Stored items
————
(* ===== verification/_CoqProject ===== *)
-Q . S2P
Prelude.v
Capacity.v
BitCodec.v
Layout.v
CodecWrite.v
CodecRead.v
Codec.v
TextCodec.v
FilePacker.v
Steg.v
Display.v
Demo.v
————
(TASK DETAILS): Set down each entry again, unchanged.

(WRITTEN SOLUTION):
(* ===== verification/_CoqProject ===== *)
-Q . S2P
Prelude.v
Capacity.v
BitCodec.v
Layout.v
CodecWrite.v
CodecRead.v
Codec.v
TextCodec.v
FilePacker.v
Steg.v
Display.v
Demo.v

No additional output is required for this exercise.